Figure 1 Data from a litterbag experiment (berg et al., 1982) in which scots pine needles were incubated on the forest floor for 5 years. Samples were retrieved at regular intervals and analysed for chemical composition. The plots show (a) change in major chemical components of the litter, and (b) absolute amounts of nitrogen in the litter. In both plots, the chemical content is relative to the initial litter content. In (a), 'Lignin' refers to acid insoluble material (klason lignin), 'holocellulose' includes hemicellulose as well as chitin (fungal production of chitin may explain the initial increase in this fraction), 'soluble sugars' are mainly fructose, glucose and pinitol, and 'other compounds' are mainly lipids and terpenes. Data on 'soluble sugars' were available for the first year of decomposition only.

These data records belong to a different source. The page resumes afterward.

(* ===== verification/StructState.v ===== *)
(** * Derived [State] implementations ([src/state/attach.rs], [flush.rs], [load.rs])

    [derive(State)] attaches, flushes and loads a struct field by field through
    the helpers [Attacher], [Flusher] and [Loader]: field [i] lives under the
    prefix byte [i], and the encoding starts with the struct's version byte
    unless compatibility mode is on ([src/compat.rs], a thread-local flag, here a
    parameter). The derived methods are given for structs of no, of two and (at the
    end) of one plain field, as the macro ([macros/src/state.rs]) writes them out: it gives the
    field with no prefix of its own the relative prefix [[i]]. *)

From stdpp Require Import base tactics numbers list strings gmap.
From Stdlib Require Import ZArith Lia.
From S2P Require Import Prelude Bytes BTree StoreIface StoreIter NullStore BufStore PrefixStore Codec StateIface.

Class CompatMode := { compat_mode : bool }.

(** ** The helpers *)

Record Attacher := mkAttacher { Attacher_store : Store; Attacher_field_count : Z }.
Definition Attacher_new (s : Store) : Attacher := mkAttacher s 0.

Record Loader := mkLoader {
  Loader_version : Z;
  Loader_field_count : Z;
  Loader_store : Store;
  Loader_bytes : bytes
}.
Definition Loader_new (s : Store) (bs : bytes) (version : Z) : Loader := mkLoader version 0 s bs.

Section Helpers.
Context `{Profile} `{CompatMode} {St U : Type} {SU : State St U}.

(** [self] is consumed and returned; the child is the state. *)
Definition Attacher_attach_child (a : Attacher) : M U Attacher :=
  run State_attach (Store_sub (Attacher_store a) [Attacher_field_count a]);
  do n <- liftM (u8_op (Attacher_field_count a + 1));
  retM (mkAttacher (Attacher_store a) n).
Definition Attacher_attach_child_with_relative_prefix (a : Attacher) (prefix : bytes) : M U Attacher :=
  run State_attach (Store_sub (Attacher_store a) prefix);
  do n <- liftM (u8_op (Attacher_field_count a + 1));
  retM (mkAttacher (Attacher_store a) n).
Definition Attacher_attach_child_with_absolute_prefix (a : Attacher) (prefix : bytes) : M U Attacher :=
  run State_attach (Store_with_prefix (Attacher_store a) prefix);
  do n <- liftM (u8_op (Attacher_field_count a + 1));
  retM (mkAttacher (Attacher_store a) n).
Definition Attacher_attach_child_as (a : Attacher) : M U Attacher :=
  do n <- liftM (u8_op (Attacher_field_count a + 1));
  retM (mkAttacher (Attacher_store a) n).
Definition Attacher_attach_skipped_child (a : Attacher) : M U Attacher := retM a.
Definition Attacher_attach_transparent_child (a : Attacher) : M U Attacher :=
  run State_attach (Attacher_store a);
  retM a.

(** A [Flusher] is its output so far. *)
Definition Flusher_flush_child (out : bytes) (value : U) : M St bytes :=
  do bs <- State_flush value;
  retM (out ++ bs).
Definition Flusher_flush_child_as {T} `{!State St T} (into : U -> T) (out : bytes) (value : U) : M St bytes :=
  do bs <- State_flush (into value);
  retM (out ++ bs).
Definition Flusher_flush_skipped_child (out : bytes) (value : U) : M St bytes := retM out.
Definition Flusher_flush_transparent_child (out : bytes) (value : U) : M St bytes :=
  Flusher_flush_child out value.
Definition Flusher_version (out : bytes) (version : Z) : M St bytes :=
  if compat_mode then retM out else retM (out ++ [version]).

(** The version byte is read with the first child. *)
Definition Loader_read_version : M Loader unit := fun l =>
  if negb compat_mode && (Loader_field_count l =? 0)%Z then
    match Loader_bytes l with
    | [] => (Err (EState "Unexpected EOF"), l)
    | v :: bs =>
        if (v =? Loader_version l)%Z
        then (Ok tt, mkLoader (Loader_version l) (Loader_field_count l) (Loader_store l) bs)
        else (Err (EState "Expected version"), l)
    end
  else (Ok tt, l).
Definition Loader_load_child (b : St) : M Loader U :=
  run Loader_read_version;
  fun l =>
    let '(r, bs) := match State_load (Store_sub (Loader_store l) [Loader_field_count l]) (Loader_bytes l) b with
                    | Ok (u, rest) => (Ok u, rest)
                    | Err e => (Err e, Loader_bytes l)
                    | Panic w => (Panic w, Loader_bytes l)
                    end in
    match u8_op (Loader_field_count l + 1) with
    | Ok n => (r, mkLoader (Loader_version l) n (Loader_store l) bs)
    | Err e => (Err e, l)
    | Panic w => (Panic w, l)
    end.
Definition Loader_load_skipped_child (default : U) : M Loader U := retM default.
Definition Loader_load_transparent_child_inner (b : St) : M Loader U :=
  run (if compat_mode then retM tt else fun l =>
    match Loader_bytes l with
    | [] => (Panic "range start index 1 out of range for slice of length 0", l)
    | _ :: bs => (Ok tt, mkLoader (Loader_version l) (Loader_field_count l) (Loader_store l) bs)
    end);
  fun l =>
    match State_load (Loader_store l) (Loader_bytes l) b with
    | Ok (u, rest) => (Ok u, mkLoader (Loader_version l) (Loader_field_count l) (Loader_store l) rest)
    | Err e => (Err e, l)
    | Panic w => (Panic w, l)
    end.
Definition Loader_load_transparent_child_other (default : U) : M Loader U := retM default.
End Helpers.

Definition Loader_load_child_as `{Profile} `{CompatMode} {St T U : Type} {SU : State St T} (into : T -> U) (b : St)
  : M Loader U :=
  do value <- Loader_load_child (U := T) b;
  retM (into value).

(** ** What the macro writes for a struct *)

(** Version [ver], no fields. *)
Inductive Struct0 (ver : Z) := mkStruct0.
Arguments mkStruct0 {ver}.
Record Struct2 (ver : Z) (A B : Type) := mkStruct2 { field0 : A; field1 : B }.
Arguments mkStruct2 {ver A B} _ _.
Arguments field0 {ver A B} _.
Arguments field1 {ver A B} _.

Section Derived.
Context `{Profile} `{CompatMode} {St : Type} {ver : Z}.

Definition Struct0_attach (s : Store) : M (Struct0 ver) unit := retM tt.
Definition Struct0_flush (v : Struct0 ver) : M St bytes := Flusher_version [] ver.
Definition Struct0_load (s : Store) (bs : bytes) (b : St) : res (Struct0 ver * bytes) :=
  let loader := Loader_new s bs ver in
  Ok (mkStruct0, Loader_bytes loader).
#[export] Instance Struct0_State : State St (Struct0 ver) :=
  {| State_attach := Struct0_attach; State_flush := Struct0_flush; State_load := Struct0_load |}.

Context {A B : Type} {SA : State St A} {SB : State St B}.
Definition Struct2_attach (s : Store) : M (Struct2 ver A B) unit :=
  do a0 <- zoomM field0 (fun x v => mkStruct2 x (field1 v))
             (Attacher_attach_child_with_relative_prefix (Attacher_new s) [0%Z]);
  do a1 <- zoomM field1 (fun x v => mkStruct2 (field0 v) x)
             (Attacher_attach_child_with_relative_prefix a0 [1%Z]);
  retM tt.
Definition Struct2_flush (v : Struct2 ver A B) : M St bytes :=
  do out <- Flusher_version [] ver;
  do out <- Flusher_flush_child out (field0 v);
  do out <- Flusher_flush_child out (field1 v);
  retM out.
Definition Struct2_load (s : Store) (bs : bytes) (b : St) : res (Struct2 ver A B * bytes) :=
  match (do x <- Loader_load_child b;
         do y <- Loader_load_child b;
         retM (mkStruct2 x y)) (Loader_new s bs ver) with
  | (Ok value, loader) =>
      match Struct2_attach s value with
      | (Ok _, value') => Ok (value', Loader_bytes loader)
      | (Err e, _) => Err e
      | (Panic w, _) => Panic w
      end
  | (Err e, _) => Err e
  | (Panic w, _) => Panic w
  end.
#[export] Instance Struct2_State : State St (Struct2 ver A B) :=
  {| State_attach := Struct2_attach; State_flush := Struct2_flush; State_load := Struct2_load |}.
End Derived.

(** ** The laws *)

Section DerivedSpec.
Context `{Profile} `{CompatMode} `{WS : WriteSpec St} {ver : Z}.
Context {A B : Type} {SA : State St A} `{!StateSpec St A} {SB : State St B} `{!StateSpec St B}.
Implicit Types (s : Store) (b : St).

Definition Struct2_attached s (v : Struct2 ver A B) : Prop :=
  attached (Store_sub s [0%Z]) (field0 v) /\ attached (Store_sub s [1%Z]) (field1 v).
Definition Struct2_abs b (v : Struct2 ver A B) (x : model (V := A) * model (V := B)) : Prop :=
  abs b (field0 v) x.1 /\ abs b (field1 v) x.2.
Definition Struct2_valid (v : Struct2 ver A B) : Prop := valid (field0 v) /\ valid (field1 v).
Definition Struct2_flushable s b (v : Struct2 ver A B) : Prop :=
  flushable (Store_sub s [0%Z]) b (field0 v) /\ flushable (Store_sub s [1%Z]) b (field1 v).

In addition to these ascomycetes, basidiomycetes within the genera Athelia and Sistotrema were detected after a few months but were absent after 1 year, indicating a ruderal strategy (Cooke and Rayner, 1984). Athelia and Sistotrema species form delicate resupinate sporocarps consisting of basidia on a thin sub-iculum directly on the substratum (Larsson et al., 2004) and are therefore likely to be overlooked in sporocarp inventories. The simple sporocarps, producing large amounts of spores with a relatively small investment of biomass, could reflect the ruderal strategy. Records of DNA from Athelia species in decaying litter of Pinus taeda as well as in mixed deciduous litter in eastern USA (O'Brien et al., 2005), and from Sistotrema species in pine and spruce litter from three different Swedish locations, suggest that these fungi are common and widely spread members of saprotrophic litter communities. Marasmius androsaceus, known to form sporocarps on relatively fresh litter (Frankland, 1984), was also detected in needles a few months after abscission.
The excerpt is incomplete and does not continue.